How consciousness should be defined is a major source of controversy among neuroscientists, philosofers, computer scientists and others who claim to have an informed opinion about the subject. I bought Stephen Pinkers "How the mind works" in the hope of finding an answer, but the best he could come up with was that maybe the whole issue is meaningless or at least non-scientific, or maybe it's so inherently difficult that we can never understand the answer even if some super-intelligent extra-terristial told it to us. It's very hard (yet still interesting) to discuss the possibility of artificial consciousness when we can't even agree what "consciousness" is and if it exists at all.

Personally, I feel that consciousness is over-rated. Most seem-to-be consciousness reasoning is post-hoc rationalization.

From an evolutionary-psycological point of view, it's quite obvious that the "theory of the psyche" and other mental mechanisms related to consciousness serve some purposes for our survival:
- Empathy is important for ethical behavior, teaching, and social behavior in general
- The theory of the "free will" is important in moral systems.
- Post-hoc rationalization is important in communication: you can explain how you reached a conclusion by reasoning, not how you reached it through intuition. This helps your audience to infer the reach of the scope of your conclusion so they can see if it's relevant for their purpose.
- Sentience related to awards such as food, sex and social recognition may make award-based learning more flexible (this is a somewhat vague idea that I have, I might be wrong).

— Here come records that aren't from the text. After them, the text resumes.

(** * idlewatcher: the evdev activity monitor, embedded in Rocq

    A shallow embedding of [idlewatcher.cpp]: the three-state machine
    (ACTIVE / IDLE / EXTENDED), the debounced activity pulse, the timer
    scheduling, the per-axis dead-zone calibration, the input classifier,
    the device registry, the configuration loader and the event loop.

    Conventions.
    - C++ [int], [long] and [int64_t] values are [Z]; every arithmetic
      operation of the source is followed by the wrap-around of its width.
      Signed overflow is undefined in the source: a statement that depends on
      the value of such an operation carries the hypothesis that it does not
      overflow.
    - A [double] is an IEEE binary64 value of the Standard Library's
      [SpecFloat].
    - The global [RT], the globals [AXIS_DZ_PCT] and [HOOKS_MIRROR] and the
      outside world (clock, system calls issued) form one record [Sys] that a
      small state monad threads through the functions, in the order of the
      source.
    - What the kernel answers (clock readings, [read], [open], [ioctl]) is
      an input of the function that asks for it.
    - The file has three parts: the embedding, the vocabulary of the
      statements with a few sample runs, and the properties. *)

From Stdlib Require Import ZArith Lia Ascii String.
From Stdlib Require Import Floats.SpecFloat.
From stdpp Require Import base numbers list strings sorting.

Local Open Scope Z_scope.

(** ** Machine integers *)

Definition wrap32 (x : Z) : Z := (x + 2147483648) mod 4294967296 - 2147483648.
Definition wrap64 (x : Z) : Z :=
  (x + 9223372036854775808) mod 18446744073709551616 - 9223372036854775808.

Definition in_int32 (x : Z) : Prop := -2147483648 <= x <= 2147483647.
Definition in_int64 (x : Z) : Prop :=
  -9223372036854775808 <= x <= 9223372036854775807.

Definition sub32 (a b : Z) : Z := wrap32 (a - b).
Definition abs32 (a : Z) : Z := wrap32 (Z.abs a).
Definition sub64 (a b : Z) : Z := wrap64 (a - b).
Definition add64 (a b : Z) : Z := wrap64 (a + b).
Definition mul64 (a b : Z) : Z := wrap64 (a * b).

(** ** Constants of the source and of [linux/input-event-codes.h] *)

Definition DEFAULT_IDLE_S : Z := 900.
Definition DEFAULT_EXTENDED_S : Z := 3600.
Definition AXIS_DZ_MIN : Z := 64.
Definition AXIS_DZ_BADSPAN : Z := 128.
Definition DEBOUNCE_MS : Z := 3000.
Definition HOOKS_ROOT : string := "/etc/idlewatcher".
Definition INPUT_DIR : string := "/dev/input".

Definition EV_SYN : Z := 0.
Definition EV_KEY : Z := 1.
Definition EV_REL : Z := 2.
Definition EV_ABS : Z := 3.
Definition ABS_HAT0X : Z := 16.
Definition ABS_HAT3Y : Z := 23.
Definition ABS_MAX : Z := 63.

(** ** Doubles (IEEE binary64, through the Standard Library's [SpecFloat]) *)

Definition prec : Z := 53.
Definition emax : Z := 1024.
Definition double : Type := spec_float.

(** Conversion of an integer to [double], round to nearest even. *)
Definition double_of_Z (z : Z) : double := binary_normalize prec emax z 0 false.
Definition dmul : double -> double -> double := SFmul prec emax.
Definition ddiv : double -> double -> double := SFdiv prec emax.
Definition dltb : double -> double -> bool := SFltb.

(** The literals of the source, each the nearest double of its decimal. *)
Definition DEFAULT_AXIS_DZ_PCT : double :=
  Eval vm_compute in ddiv (double_of_Z 15) (double_of_Z 100).
Definition d_0_90 : double :=
  Eval vm_compute in ddiv (double_of_Z 9) (double_of_Z 10).
Definition d_1_0 : double := Eval vm_compute in double_of_Z 1.
Definition d_0_0 : double := Eval vm_compute in double_of_Z 0.
Definition d_100_0 : double := Eval vm_compute in double_of_Z 100.

(** [std::lround]: the nearest integer, halves away from zero.  The C
    standard leaves the result for NaN and the infinities unspecified; the
    model returns 0 there. *)
Definition lround (x : double) : Z :=
  match x with
  | S754_finite s m e =>
      let mag :=
        if 0 <=? e then Z.pos m * 2 ^ e
        else
          let d := 2 ^ (- e) in
          let q := Z.pos m / d in
          let r := Z.pos m mod d in
          if d <=? 2 * r then q + 1 else q in
      wrap64 (if s then - mag else mag)
  | _ => 0
  end.

(** ** Types and globals *)

Inductive State := ACTIVE | IDLE | EXTENDED.

Definition State_eqb (a b : State) : bool :=
  match a, b with
  | ACTIVE, ACTIVE | IDLE, IDLE | EXTENDED, EXTENDED => true
  | _, _ => false
  end.

(** [struct Dev]: the five per-axis arrays have [ABS_MAX+1] cells. *)
Record Dev := mkDev {
  fd : Z;
  path : string;
  abs_last : list Z;
  abs_seen : list bool;
  abs_min : list Z;
  abs_max : list Z;
  abs_dz : list Z
}.

Definition ABS_CNT : nat := 64.

(** The constructor [Dev()]: every array zeroed. *)
Definition Dev_new : Dev :=
  {| fd := -1; path := EmptyString;
     abs_last := replicate ABS_CNT 0;
     abs_seen := replicate ABS_CNT false;
     abs_min := replicate ABS_CNT 0;
     abs_max := replicate ABS_CNT 0;
     abs_dz := replicate ABS_CNT 0 |}.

Now for the easy, down-to-Earth part:
- Machines will superceed human capapabilities in more and more areas. They allready play better chess, and some would say that they conduct better psycho-analytical interviews, than the best human experts. It will be exceedingly difficult to find an area in which humans are still superior.
- There will never be a market for a machine that mimics a human brain, because it learns too slowly. It takes about twenty-five years of child-raising and education to train a skilled mind-worker with all the human qualities comming from unique childhood experiences, including stimuli of five difference senses, interaction with hundreds of different other people etc. Even if you could by a human-brain-capacity computer for a penny, you can't afford the time it wouyld take to collect all the input it would need to become human. Therefore, allthough computers will be more and more all-purpose, computer software will continue to be very specialized compared to human minds.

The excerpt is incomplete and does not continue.